Sometimes the little things make all the difference when on the job market.

Last week at the CHI conference in Barcelona, a postdoc I didn't remember meeting before walked up to me during the coffee break and asked if I was hiring. She briefly introduced herself and went straight to the ask.

I'm a professor who runs a research group. I've supervised 20 PhD students and sat on more hiring panels than I can count. She'd just finished her PhD. Her cold open, sight unseen, was four words long. Are you hiring postdocs?

I didn't take it personally. She was running the playbook every job-market candidate gets handed. Be direct and don't wait for permission. The advice is fine. The execution killed her in eight seconds.

But hey, this happens to me every conference. PhD students and fresh graduates skip every step that builds trust and lead with the ask.

You can smell the desperation across the room. Desperation is the fastest way to kill a potential collaboration before it starts.

I've been the version of her, too. Twenty years ago at a games workshop in Germany, I cornered a senior game developer whose work I admired and asked him, in roughly the same number of words, whether he was hiring. He smiled politely and never replied to my follow-up email. I deserved that silence.

So yeah, I've burned the same opening and I've lost the same opportunities when I was young. I wish somebody would have told me what I'm about to tell you.

Professors aren't vending machines

There is just this bleak misunderstanding underneath everything. You cannot approach a professor (or hiring manager) like a vending machine that just needs the right coin, because then you've already lost that conversation. A research group (or similarly a start-up) is a small economy of trust, taste, and shared questions. A coin slot is none of those things.

Nobody invests in a stranger on the street who walks up and says invest in me. The same logic stops a professor from hiring a stranger who walks up and says hire me. They just don't.

The mindset behind that opening is scarcity. The job market in academia right now is brutal, and I'm not going to pretend otherwise. A June 2025 Nature news analysis laid out the arithmetic plainly. Doctoral graduate numbers have grown steadily for decades and, in some countries, are exploding, while tenure-track openings have not kept up (Kwon, Nature, 2025). On the postdoc side specifically, an April 2024 Nature correspondence flagged that the number of biological and biomedical postdocs at US institutions dropped more than 10% between 2020 and 2022, from 21,902 to 19,585, based on NSF's Survey of Graduate Students and Postdoctorates in Science and Engineering (Maher & Sureda Anfres, Nature, 2024). Fewer postdoc slots chasing more PhDs means more applications per person, more rejections per applicant, and a tighter knot in your stomach walking into any hiring conversation. Numbers like those do something to your nervous system. They turn every hallway interaction into a last-shot transaction. They fill you with anxiety. You broadcast that scarcity in your posture and in your opening sentence. The listener feels it before you finish your first clause, and it repels them.

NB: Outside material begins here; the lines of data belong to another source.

(** C3, as the code has it.  [IsDangerousRegex] returns true only if (a)
    the pattern does not parse, (b) its tree contains a char-class, an
    alternation or a bounded repeat, or (c) the translation is made of
    wildcard characters and dots only or has three or more [?].  It
    returns true when the pattern does not parse; when such a construct
    is reached from the root through capture groups, concatenations and
    the quantifiers [*] and [+]; when the translation is not empty and is
    made of [*] and [?] only; and when the translation has three or more
    [?].  An empty translation is not broad.  For a tree whose constructs
    of (b) are all reached in that way and whose translation has no dot,
    it returns true exactly when (a), (b) or (c) holds, with the
    translation of (c) not empty.  The structural check and the check of
    the translation are both made, and either suffices. *)
Theorem C3_dangerous_classification (regex : string) :
  (IsDangerousRegex syntaxParse regex = true ->
   spec_IsDangerous syntaxParse regex = true)
  /\ (syntaxParse (unslashed regex) = None ->
      IsDangerousRegex syntaxParse regex = true)
  /\ isBroadPattern EmptyString = false
  /\ (forall re,
        syntaxParse (unslashed regex) = Some re ->
        let w := convertNode re in
        (IsDangerousRegex syntaxParse regex
         = containsDangerousNode re || isBroadPattern w)
        /\ (reachesLossy re -> IsDangerousRegex syntaxParse regex = true)
        /\ (w <> EmptyString ->
            forallb isWildcard (list_ascii_of_string w) = true ->
            IsDangerousRegex syntaxParse regex = true)
        /\ ((3 <= countQuestion w)%nat ->
            IsDangerousRegex syntaxParse regex = true)
        /\ (~ occurs "."%char w ->
            (spec_containsLossy re = true -> reachesLossy re) ->
            (IsDangerousRegex syntaxParse regex = true <->
             spec_containsLossy re = true
             \/ (w <> EmptyString
                 /\ forallb isWildcardOrDot (list_ascii_of_string w) = true)
             \/ (3 <= countQuestion w)%nat))).
Proof.
  unfold IsDangerousRegex, spec_IsDangerous. fold (unslashed regex).
  destruct (syntaxParse (unslashed regex)) as [re|].
  2:{ repeat (split; [reflexivity|]). intros re [=]. }
  split.
  { destruct (containsDangerousNode re) eqn:Hc.
    - intros _. now rewrite (containsDangerousNode_spec re Hc).
    - intros Hb. rewrite (isBroadPattern_spec_broad _ Hb). apply orb_true_r. }
  split; [discriminate|]. split; [reflexivity|].
  intros re' [= <-]. set (w := convertNode re).
  assert (Heq : (if containsDangerousNode re then true else isBroadPattern w)
                = containsDangerousNode re || isBroadPattern w)
    by now destruct (containsDangerousNode re).
  rewrite Heq. split; [reflexivity|].
  split; [intros Hr; apply containsDangerousNode_reaches in Hr; now rewrite Hr|].
  split.
  { intros Hne Hall. rewrite isBroadPattern_spec, Hall.
    apply String.eqb_neq in Hne. rewrite Hne. simpl. apply orb_true_r. }
  split.
  { intros Hq. rewrite isBroadPattern_spec. apply Nat.leb_le in Hq. rewrite Hq.
    rewrite !orb_true_r. reflexivity. }
  intros Hdot Hreach.
  assert (Hb : spec_containsLossy re = true <-> reachesLossy re).
  { split; [exact Hreach|]. intros Hr. apply containsDangerousNode_spec.
    now apply containsDangerousNode_reaches. }
  rewrite (no_dot_wildcards w Hdot), isBroadPattern_spec, Hb.
  rewrite !orb_true_iff, andb_true_iff, negb_true_iff, String.eqb_neq,
    Nat.leb_le, containsDangerousNode_reaches.
  tauto.
Qed.

End WithRegexParser.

Don't fall into this trap. The harder you push from a position of scarcity, the more clearly you show that you have nothing else to offer.

Discover before you pitch

I'm also an entrepreneur. I spend a serious chunk of my week thinking about how to create value for clients before I ever ask for a sale. How to build a relationship where the other person walks away feeling like they got more out of the interaction than they put in.

That isn't manipulation. That's how relationships work when you respect the people inside them.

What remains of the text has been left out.